Type of sourdough bread from New Zealand

Rēwena bread or Māori bread (parāoa rēwena; literally 'flour leaven') is a type of sourdough bread from New Zealand. The bread is leavened with a fermented potato starter. It originated amongst the Māori people and is closely associated with Māori cuisine.

== Etymology ==
Rēwena is the direct transliteration of the word 'leaven' referring to the biological leavening ingredient used as a raising agent. Parāoa is the direct transliteration of the word 'flour' which also functioned to refer to bread or dough. Another example of bread developed by the Māori people of New Zealand is parāoa parai (literally 'flour fried').

== Preparation ==
Rēwena bread uses a pre-ferment starter, also called a "bug". It is created by boiling and mashing potatoes, then adding flour and sugar. Māori potatoes (taewa) are commonly used for this purpose. Kūmara, or sweet potatoes, may also be used. The mixture is then allowed to ferment from one to several days, depending on the ambient temperature and humidity.

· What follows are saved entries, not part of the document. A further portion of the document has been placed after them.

(** C13: Denying writes: after [inode_deny_write] every write returns 0 and
    changes nothing, until as many [inode_allow_write] follow, and a matching
    allow restores the state.  A file counts only once however often
    [file_deny_write] is called on it, [file_allow_write] undoes it, and so does
    [file_close].  Denying more often than the inode is open, and allowing what
    was not denied, panics. *)
Theorem deny_write_blocks s p i :
  inodes s !! p = Some i -> 0 <= deny_write_cnt i < 2 ^ 31 - 1 ->
  let denied := Inode (sector i) (open_cnt i) (removed i) (deny_write_cnt i + 1) (data i) in
  let s1 := set_inodes (<[p := denied]>) s in
  (inode_deny_write p s = if deny_write_cnt i <? open_cnt i then Ok (tt, s1) else Panic) /\
  (forall buffer size offset, inode_write_at p buffer size offset s1 = Ok (0, s1)) /\
  (deny_write_cnt i < open_cnt i -> inode_allow_write p s1 = Ok (tt, s)) /\
  (deny_write_cnt i = 0 -> inode_allow_write p s = Panic) /\
  (forall f x, files s !! f = Some x -> f <> NULL -> f_inode x = p -> deny_write x = false -> deny_write_cnt i < open_cnt i ->
     let s2 := set_inodes (<[p := denied]>) (set_files (<[f := File p (f_pos x) true]>) s) in
     file_deny_write f s = Ok (tt, s2) /\ file_deny_write f s2 = Ok (tt, s2) /\
     file_allow_write f s2 = Ok (tt, s) /\ file_close f s2 = file_close f s).
Proof.
  intros Hi Hd denied s1.
  assert (set_inodes (<[p := i]>) s1 = s) as Eback by (unfold s1, set_inodes; cbn; rewrite insert_insert_eq, insert_id by done; by destruct s).
  assert (inodes s1 !! p = Some denied) as Hi1 by apply lookup_insert_eq.
  assert (Inode (sector i) (open_cnt i) (removed i) (deny_write_cnt i) (data i) = i) as Ei by by destruct i.
  assert (forall s, inodes s !! p = Some i -> inode_deny_write p s = if deny_write_cnt i <? open_cnt i then Ok (tt, set_inodes (<[p := denied]>) s) else Panic) as Hdeny.
  { intros s0 H0. unfold inode_deny_write. mstep (get_inode_run s0 p i H0). rewrite wraps_id by (unfold is_s; lia). unfold put_inode. mnorm. unfold ASSERT.
    destruct (Z.leb_spec (deny_write_cnt i + 1) (open_cnt i)), (Z.ltb_spec (deny_write_cnt i) (open_cnt i)); done || lia. }
  assert (forall s, inodes s !! p = Some denied -> deny_write_cnt i < open_cnt i -> inode_allow_write p s = Ok (tt, set_inodes (<[p := i]>) s)) as Hallow.
  { intros s0 H0 Hlt. unfold inode_allow_write. mstep (get_inode_run s0 p denied H0). cbn [deny_write_cnt open_cnt denied].
    rewrite (proj2 (Z.ltb_lt 0 _)), (proj2 (Z.leb_le _ (open_cnt i))) by lia. mnorm. rewrite wraps_id by (unfold is_s; lia).
    replace (deny_write_cnt i + 1 - 1) with (deny_write_cnt i) by lia. cbn [sector open_cnt removed data denied]. by rewrite Ei. }
  split_and!; [by apply Hdeny| | | |].
  - intros buffer size offset. unfold inode_write_at. mstep (get_inode_run s1 p denied Hi1). cbn [deny_write_cnt denied].
    rewrite (proj2 (Z.eqb_neq _ _)) by lia. done.
  - intros Hlt. rewrite (Hallow s1 Hi1 Hlt). by rewrite Eback.
  - intros E0. unfold inode_allow_write. mstep (get_inode_run s p i Hi). by rewrite E0.
  - intros f x Hf Hn Ep Hx Hlt s2. assert (negb (f =? NULL) = true) as Hnn by (apply negb_true_iff; by apply Z.eqb_neq).
    assert (get_file f s = Ok (x, s)) as Eg by (unfold get_file; by rewrite Hf).
    assert (get_file f s2 = Ok (File p (f_pos x) true, s2)) as Eg2 by (unfold get_file; cbn; by rewrite lookup_insert_eq).
    assert (file_allow_write f s2 = Ok (tt, s)) as Eal.
    { unfold file_allow_write. rewrite Hnn. mnorm. mstep Eg2. cbn [deny_write f_inode f_pos]. unfold put_file. mnorm.
      rewrite Hallow; [|apply lookup_insert_eq|done]. do 2 f_equal. unfold s2, set_inodes, set_files. cbn.
      rewrite !insert_insert_eq, (insert_id (inodes s)) by done. rewrite (insert_id (files s)); [by destruct s|]. rewrite Hf. f_equal. destruct x as [a b c]. cbn in Ep, Hx |- *. by rewrite Ep, Hx. }
    assert (file_allow_write f s = Ok (tt, s)) as Eal0 by (unfold file_allow_write; rewrite Hnn; mnorm; mstep Eg; by rewrite Hx).
    split_and!; [| |done|].
    + unfold file_deny_write. rewrite Hnn. mnorm. mstep Eg. rewrite Hx. cbn [negb]. unfold put_file. mnorm. rewrite Ep, Hdeny by done.
      by rewrite (proj2 (Z.ltb_lt _ _)).
    + unfold file_deny_write. rewrite Hnn. mnorm. by mstep Eg2.
    + unfold file_close. rewrite (proj2 (Z.eqb_neq _ _) Hn). unfold bind at 1. rewrite Eal. symmetry. unfold bind at 1. by rewrite Eal0.
Qed.

Lemma deny_write_blocks_witness : exists s1, inode_deny_write 64 demo_fs = Ok (tt, s1) /\ inode_write_at 64 [1; 2] 2 0 s1 = Ok (0, s1) /\
  inode_allow_write 64 s1 = Ok (tt, demo_fs).
Proof.
  destruct (deny_write_blocks demo_fs 64 demo_inode) as (H1 & H2 & H3 & _); [reflexivity|cbn; lia|].
  eexists. split; [exact H1|]. split; [apply H2|apply H3; cbn; lia].
Defined.
(* ===== verification/DirSpec.v ===== *)
(** * Removing files (filesys/directory.c)

    [dir_remove] uses the directory, the table of open inodes and the free map:
    the name goes at once, the file only with its last opener. *)

From stdpp Require Import gmap.
From S2P Require Import Prelude Bitmap Inode FreeMap FileSpec Directory.

(** What opening an inode leaves alone. *)
Definition same_rest (s s' : fs) : Prop :=
  files s' = files s /\ dirs s' = dirs s /\ free_map s' = free_map s /\ free_map_file s' = free_map_file s.

Lemma find_open_pure l sec s r s' : find_open l sec s = Ok (r, s') -> s' = s.
Proof.
  induction l as [|p l IH]; cbn [find_open]; [by intros [= _ <-]|]. intros H. apply bind_inv in H as (i & s1 & H1 & H).
  unfold get_inode in H1. apply rbind_inv in H1 as (j & _ & [= -> <-]). destruct (_ =? sec); [by injection H as _ <-|by apply IH].
Qed.

Lemma inode_open_rest sec s p s' : inode_open sec s = Ok (p, s') -> same_rest s s'.
Proof.
  unfold inode_open. intros H. apply bind_inv in H as (s0 & s1 & Hg & H). injection Hg as <- <-.
  apply bind_inv in H as (r & s2 & Hf & H). apply find_open_pure in Hf as ->. destruct r as [q|].
  - unfold inode_reopen in H. destruct (q =? NULL); [by injection H as _ <-|]. apply bind_inv in H as (i & s3 & H1 & H).
    unfold get_inode in H1. apply rbind_inv in H1 as (j & _ & [= -> <-]). by injection H as _ <-.
  - apply bind_inv in H as (b & s3 & Ha & H). assert (same_rest s s3) as (R1 & R2 & R3 & R4).
    { unfold alloc in Ha. by destruct (allocs s); injection Ha as _ <-. }
    destruct b; cbn [negb] in H; [|injection H as _ <-; by split_and!].
    apply bind_inv in H as (q & s4 & Hn & H). injection Hn as <- <-. apply bind_inv in H as ([] & s5 & Hm & H). injection Hm as <-.
    apply bind_inv in H as (raw & s6 & Hr & H). assert (s6 = set_open (cons (next_addr s3)) (FS (disk s3) (inodes s3) (open_inodes s3) (files s3) (dirs s3) (next_addr s3 + 1) (allocs s3) (free_map s3) (free_map_file s3))) as ->.
    { unfold disk_read in Hr. apply bind_inv in Hr as (? & ? & Hg & Hr). injection Hg as <- <-. apply bind_inv in Hr as (? & s7 & H1 & Hr).
      unfold ASSERT in H1. destruct (_ <? _); [|done]. injection H1 as _ <-. apply bind_inv in Hr as (? & s8 & H1 & Hr).
      unfold ASSERT in H1. destruct (_ <? _); [|done]. injection H1 as _ <-. unfold lift in Hr. apply rbind_inv in Hr as (? & _ & [= _ <-]). done. }
    injection H as _ <-. by split_and!.
Qed.

(** The directory is not touched by changes elsewhere. *)
Lemma dir_state_kept s s' d x i cnt M :
  dir_state s d x i cnt M -> dirs s' = dirs s -> inodes s' !! d_inode x = Some i -> disk s' = disk s -> allocs s' = [] -> dir_state s' d x i cnt M.
Proof.
  intros [[D0 D0'] D1 D2 [J1 J2 J3] D4 D5 D6] Ed Ei Ek Ea. split; [by rewrite Ed|done| | |done|done|].
  - unfold disk_ok. by rewrite Ek.
  - split; [done|done|]. unfold disk_size in *. by rewrite Ek.
  - unfold contents, flat in *. by rewrite Ek.
Qed.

As with most sourdough breads, the starter can be maintained and used indefinitely, as long as the yeast is kept alive with regular feeding. The potato starter and fermentation lends rēwena bread its characteristic sweet and sour taste. The starter is then mixed with flour and water, kneaded, and baked, usually in a round loaf.

== Cultural significance ==
Rēwena may also be used to break the Māori taboo associated with visiting a cemetery by crumbling the bread over hands in lieu of washing with water.